Excerpted data START

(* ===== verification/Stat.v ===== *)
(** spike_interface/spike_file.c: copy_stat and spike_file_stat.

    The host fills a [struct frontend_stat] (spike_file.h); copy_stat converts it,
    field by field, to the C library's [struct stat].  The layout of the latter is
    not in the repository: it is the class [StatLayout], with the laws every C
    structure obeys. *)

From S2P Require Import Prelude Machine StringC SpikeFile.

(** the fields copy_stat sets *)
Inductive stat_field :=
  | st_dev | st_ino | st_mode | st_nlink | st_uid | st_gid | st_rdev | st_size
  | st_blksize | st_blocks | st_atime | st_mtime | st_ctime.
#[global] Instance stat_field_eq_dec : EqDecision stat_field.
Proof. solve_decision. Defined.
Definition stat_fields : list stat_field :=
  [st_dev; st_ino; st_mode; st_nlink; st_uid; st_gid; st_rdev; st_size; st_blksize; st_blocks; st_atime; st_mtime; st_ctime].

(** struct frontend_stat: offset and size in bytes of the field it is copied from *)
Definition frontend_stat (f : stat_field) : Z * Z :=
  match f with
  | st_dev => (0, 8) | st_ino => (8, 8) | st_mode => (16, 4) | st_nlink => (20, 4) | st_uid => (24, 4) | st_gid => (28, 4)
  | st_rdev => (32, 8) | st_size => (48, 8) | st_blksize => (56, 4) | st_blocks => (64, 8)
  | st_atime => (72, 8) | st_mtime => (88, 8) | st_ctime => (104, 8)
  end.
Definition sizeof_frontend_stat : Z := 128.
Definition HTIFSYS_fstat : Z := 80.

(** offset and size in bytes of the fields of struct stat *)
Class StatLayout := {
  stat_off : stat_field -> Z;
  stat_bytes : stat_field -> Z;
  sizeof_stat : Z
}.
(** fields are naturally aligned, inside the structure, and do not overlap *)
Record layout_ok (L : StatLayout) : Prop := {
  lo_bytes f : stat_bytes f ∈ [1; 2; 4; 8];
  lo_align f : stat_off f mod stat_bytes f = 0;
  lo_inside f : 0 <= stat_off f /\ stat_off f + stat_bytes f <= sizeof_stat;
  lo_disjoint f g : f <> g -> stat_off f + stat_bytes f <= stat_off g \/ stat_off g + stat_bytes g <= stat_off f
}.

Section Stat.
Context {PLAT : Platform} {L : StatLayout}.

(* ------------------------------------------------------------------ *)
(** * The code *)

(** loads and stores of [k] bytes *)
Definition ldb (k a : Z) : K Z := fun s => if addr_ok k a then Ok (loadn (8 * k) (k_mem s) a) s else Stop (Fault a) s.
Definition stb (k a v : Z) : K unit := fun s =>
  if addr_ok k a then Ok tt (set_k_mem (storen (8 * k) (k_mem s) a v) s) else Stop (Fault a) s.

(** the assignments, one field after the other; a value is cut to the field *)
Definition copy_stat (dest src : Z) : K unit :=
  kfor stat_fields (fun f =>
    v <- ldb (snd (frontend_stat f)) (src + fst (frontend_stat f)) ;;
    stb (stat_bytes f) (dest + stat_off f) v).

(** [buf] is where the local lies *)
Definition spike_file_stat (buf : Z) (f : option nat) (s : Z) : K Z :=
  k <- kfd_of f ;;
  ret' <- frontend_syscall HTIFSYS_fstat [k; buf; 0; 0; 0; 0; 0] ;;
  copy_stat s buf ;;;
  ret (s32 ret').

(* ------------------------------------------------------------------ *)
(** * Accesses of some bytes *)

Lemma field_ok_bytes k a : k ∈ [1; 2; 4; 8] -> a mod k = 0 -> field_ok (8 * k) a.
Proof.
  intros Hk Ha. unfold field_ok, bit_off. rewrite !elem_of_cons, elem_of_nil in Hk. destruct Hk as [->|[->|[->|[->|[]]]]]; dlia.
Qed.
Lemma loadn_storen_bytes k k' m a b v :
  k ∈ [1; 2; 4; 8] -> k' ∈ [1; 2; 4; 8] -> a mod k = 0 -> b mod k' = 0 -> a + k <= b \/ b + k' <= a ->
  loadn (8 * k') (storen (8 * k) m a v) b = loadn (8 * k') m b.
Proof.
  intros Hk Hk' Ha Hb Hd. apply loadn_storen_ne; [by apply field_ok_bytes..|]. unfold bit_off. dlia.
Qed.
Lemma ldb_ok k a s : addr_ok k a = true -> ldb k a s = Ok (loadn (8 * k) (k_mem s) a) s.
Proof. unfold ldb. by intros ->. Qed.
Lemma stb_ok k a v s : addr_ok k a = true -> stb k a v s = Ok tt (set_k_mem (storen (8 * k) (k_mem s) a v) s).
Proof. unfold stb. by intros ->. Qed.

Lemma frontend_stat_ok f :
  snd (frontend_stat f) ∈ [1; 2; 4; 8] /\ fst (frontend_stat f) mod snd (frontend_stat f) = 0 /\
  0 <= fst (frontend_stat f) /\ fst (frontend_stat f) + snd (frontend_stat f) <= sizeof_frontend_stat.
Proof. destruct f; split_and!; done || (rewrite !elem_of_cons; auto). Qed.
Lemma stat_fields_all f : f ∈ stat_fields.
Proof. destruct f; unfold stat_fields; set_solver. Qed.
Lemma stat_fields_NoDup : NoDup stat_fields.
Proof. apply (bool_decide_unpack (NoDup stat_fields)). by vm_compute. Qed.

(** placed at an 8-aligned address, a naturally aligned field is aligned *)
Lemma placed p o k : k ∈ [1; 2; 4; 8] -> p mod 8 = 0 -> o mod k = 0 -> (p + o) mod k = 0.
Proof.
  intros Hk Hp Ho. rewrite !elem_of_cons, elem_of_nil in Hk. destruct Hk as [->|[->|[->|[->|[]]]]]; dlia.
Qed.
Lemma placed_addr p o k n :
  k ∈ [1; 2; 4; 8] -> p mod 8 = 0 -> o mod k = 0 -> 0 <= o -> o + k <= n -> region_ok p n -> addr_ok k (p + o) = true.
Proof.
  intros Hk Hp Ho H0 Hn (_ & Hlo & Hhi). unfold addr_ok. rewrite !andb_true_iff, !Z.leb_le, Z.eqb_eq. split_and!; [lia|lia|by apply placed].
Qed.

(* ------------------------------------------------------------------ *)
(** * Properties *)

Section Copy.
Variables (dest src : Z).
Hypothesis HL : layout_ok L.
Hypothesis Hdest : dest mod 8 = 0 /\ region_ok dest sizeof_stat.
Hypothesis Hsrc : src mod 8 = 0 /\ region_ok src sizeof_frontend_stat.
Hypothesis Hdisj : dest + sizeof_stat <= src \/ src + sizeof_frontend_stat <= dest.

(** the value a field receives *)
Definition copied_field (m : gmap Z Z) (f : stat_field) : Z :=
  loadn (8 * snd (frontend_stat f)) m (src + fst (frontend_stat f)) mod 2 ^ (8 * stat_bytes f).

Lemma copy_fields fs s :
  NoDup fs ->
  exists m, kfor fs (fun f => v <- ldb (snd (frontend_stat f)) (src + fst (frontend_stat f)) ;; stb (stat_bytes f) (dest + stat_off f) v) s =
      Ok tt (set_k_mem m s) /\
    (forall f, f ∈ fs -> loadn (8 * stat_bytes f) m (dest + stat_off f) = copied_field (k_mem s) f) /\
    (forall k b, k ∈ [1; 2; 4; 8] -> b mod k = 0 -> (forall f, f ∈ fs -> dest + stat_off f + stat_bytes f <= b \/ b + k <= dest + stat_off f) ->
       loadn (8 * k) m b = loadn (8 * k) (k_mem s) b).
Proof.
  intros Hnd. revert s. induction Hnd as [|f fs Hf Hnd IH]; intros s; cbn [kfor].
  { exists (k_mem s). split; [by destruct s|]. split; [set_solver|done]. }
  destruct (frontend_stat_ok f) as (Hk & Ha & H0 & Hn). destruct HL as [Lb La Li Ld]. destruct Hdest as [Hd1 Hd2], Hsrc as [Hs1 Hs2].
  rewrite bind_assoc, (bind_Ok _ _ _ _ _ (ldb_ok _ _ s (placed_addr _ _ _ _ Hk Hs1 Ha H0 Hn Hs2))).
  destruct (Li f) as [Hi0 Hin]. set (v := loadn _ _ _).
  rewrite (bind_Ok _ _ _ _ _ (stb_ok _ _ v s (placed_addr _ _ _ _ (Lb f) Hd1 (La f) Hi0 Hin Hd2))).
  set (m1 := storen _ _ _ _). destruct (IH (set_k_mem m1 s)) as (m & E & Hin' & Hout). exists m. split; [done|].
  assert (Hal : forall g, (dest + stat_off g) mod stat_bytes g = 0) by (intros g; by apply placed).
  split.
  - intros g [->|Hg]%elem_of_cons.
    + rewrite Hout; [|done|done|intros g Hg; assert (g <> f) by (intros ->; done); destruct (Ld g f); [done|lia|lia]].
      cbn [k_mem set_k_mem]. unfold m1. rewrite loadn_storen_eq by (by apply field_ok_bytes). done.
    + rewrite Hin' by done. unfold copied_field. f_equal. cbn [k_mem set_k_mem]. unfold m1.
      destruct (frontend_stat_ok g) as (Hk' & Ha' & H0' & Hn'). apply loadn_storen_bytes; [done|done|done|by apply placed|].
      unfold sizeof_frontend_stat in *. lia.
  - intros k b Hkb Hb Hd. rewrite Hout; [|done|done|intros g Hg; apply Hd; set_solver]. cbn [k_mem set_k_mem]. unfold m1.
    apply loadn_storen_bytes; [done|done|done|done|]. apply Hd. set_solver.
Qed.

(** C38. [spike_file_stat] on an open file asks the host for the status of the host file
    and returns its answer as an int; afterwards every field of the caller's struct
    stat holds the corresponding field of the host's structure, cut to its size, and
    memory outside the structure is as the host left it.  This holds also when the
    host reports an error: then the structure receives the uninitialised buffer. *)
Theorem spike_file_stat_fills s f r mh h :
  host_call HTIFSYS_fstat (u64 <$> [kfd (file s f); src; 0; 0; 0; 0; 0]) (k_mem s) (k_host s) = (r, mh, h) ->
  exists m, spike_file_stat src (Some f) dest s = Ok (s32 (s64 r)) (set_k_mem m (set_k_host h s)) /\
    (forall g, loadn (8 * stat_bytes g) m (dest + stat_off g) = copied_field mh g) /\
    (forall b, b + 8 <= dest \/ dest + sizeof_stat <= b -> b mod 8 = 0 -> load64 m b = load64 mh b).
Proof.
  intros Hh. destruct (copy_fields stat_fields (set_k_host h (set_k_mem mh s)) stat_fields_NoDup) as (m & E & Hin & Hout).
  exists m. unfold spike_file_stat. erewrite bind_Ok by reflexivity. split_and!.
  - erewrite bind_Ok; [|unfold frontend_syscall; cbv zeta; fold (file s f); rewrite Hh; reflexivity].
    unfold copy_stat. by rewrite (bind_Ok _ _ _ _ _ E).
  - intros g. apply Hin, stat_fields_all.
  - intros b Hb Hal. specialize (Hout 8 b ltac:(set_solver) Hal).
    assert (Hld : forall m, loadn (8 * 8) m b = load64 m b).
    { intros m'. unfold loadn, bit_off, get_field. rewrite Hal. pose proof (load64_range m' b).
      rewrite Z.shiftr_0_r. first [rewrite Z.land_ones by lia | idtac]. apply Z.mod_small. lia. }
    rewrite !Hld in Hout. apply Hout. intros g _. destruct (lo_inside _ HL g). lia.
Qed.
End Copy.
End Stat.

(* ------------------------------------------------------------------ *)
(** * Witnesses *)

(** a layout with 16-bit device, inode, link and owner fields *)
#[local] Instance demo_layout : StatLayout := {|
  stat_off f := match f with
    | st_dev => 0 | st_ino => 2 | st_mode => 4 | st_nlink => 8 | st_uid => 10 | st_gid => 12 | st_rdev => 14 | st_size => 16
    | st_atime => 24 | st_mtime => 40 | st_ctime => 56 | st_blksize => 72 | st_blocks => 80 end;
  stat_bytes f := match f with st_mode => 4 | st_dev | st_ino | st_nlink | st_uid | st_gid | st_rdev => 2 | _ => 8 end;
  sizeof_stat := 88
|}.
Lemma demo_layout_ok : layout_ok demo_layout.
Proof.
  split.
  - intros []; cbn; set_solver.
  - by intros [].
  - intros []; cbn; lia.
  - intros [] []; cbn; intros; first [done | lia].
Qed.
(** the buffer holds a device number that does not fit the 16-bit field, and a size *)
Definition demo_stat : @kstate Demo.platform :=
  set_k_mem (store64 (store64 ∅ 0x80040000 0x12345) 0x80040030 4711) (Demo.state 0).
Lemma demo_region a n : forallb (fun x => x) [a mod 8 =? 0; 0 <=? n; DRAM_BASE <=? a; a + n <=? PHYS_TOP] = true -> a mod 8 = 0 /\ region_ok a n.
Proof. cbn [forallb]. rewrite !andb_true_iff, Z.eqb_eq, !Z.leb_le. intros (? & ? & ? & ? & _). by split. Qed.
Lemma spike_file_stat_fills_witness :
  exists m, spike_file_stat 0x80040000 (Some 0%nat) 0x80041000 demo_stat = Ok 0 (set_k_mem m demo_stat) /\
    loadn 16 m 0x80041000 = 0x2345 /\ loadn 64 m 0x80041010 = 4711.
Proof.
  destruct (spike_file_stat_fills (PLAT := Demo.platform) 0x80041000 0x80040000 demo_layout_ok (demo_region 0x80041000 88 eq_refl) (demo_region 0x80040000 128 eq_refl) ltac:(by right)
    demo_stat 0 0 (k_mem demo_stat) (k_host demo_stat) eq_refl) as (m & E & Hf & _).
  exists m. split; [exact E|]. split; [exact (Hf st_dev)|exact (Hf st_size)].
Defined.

Excerpted data END

• _Task requirements_:
What you return should be the lines from the start of the data through the line with "(** struct frontend_stat: offset", quoted exactly and nothing more.

• _Solution to this task_:
(* ===== verification/Stat.v ===== *)
(** spike_interface/spike_file.c: copy_stat and spike_file_stat.

    The host fills a [struct frontend_stat] (spike_file.h); copy_stat converts it,
    field by field, to the C library's [struct stat].  The layout of the latter is
    not in the repository: it is the class [StatLayout], with the laws every C
    structure obeys. *)

From S2P Require Import Prelude Machine StringC SpikeFile.

(** the fields copy_stat sets *)
Inductive stat_field :=
  | st_dev | st_ino | st_mode | st_nlink | st_uid | st_gid | st_rdev | st_size
  | st_blksize | st_blocks | st_atime | st_mtime | st_ctime.
#[global] Instance stat_field_eq_dec : EqDecision stat_field.
Proof. solve_decision. Defined.
Definition stat_fields : list stat_field :=
  [st_dev; st_ino; st_mode; st_nlink; st_uid; st_gid; st_rdev; st_size; st_blksize; st_blocks; st_atime; st_mtime; st_ctime].

(** struct frontend_stat: offset and size in bytes of the field it is copied from *)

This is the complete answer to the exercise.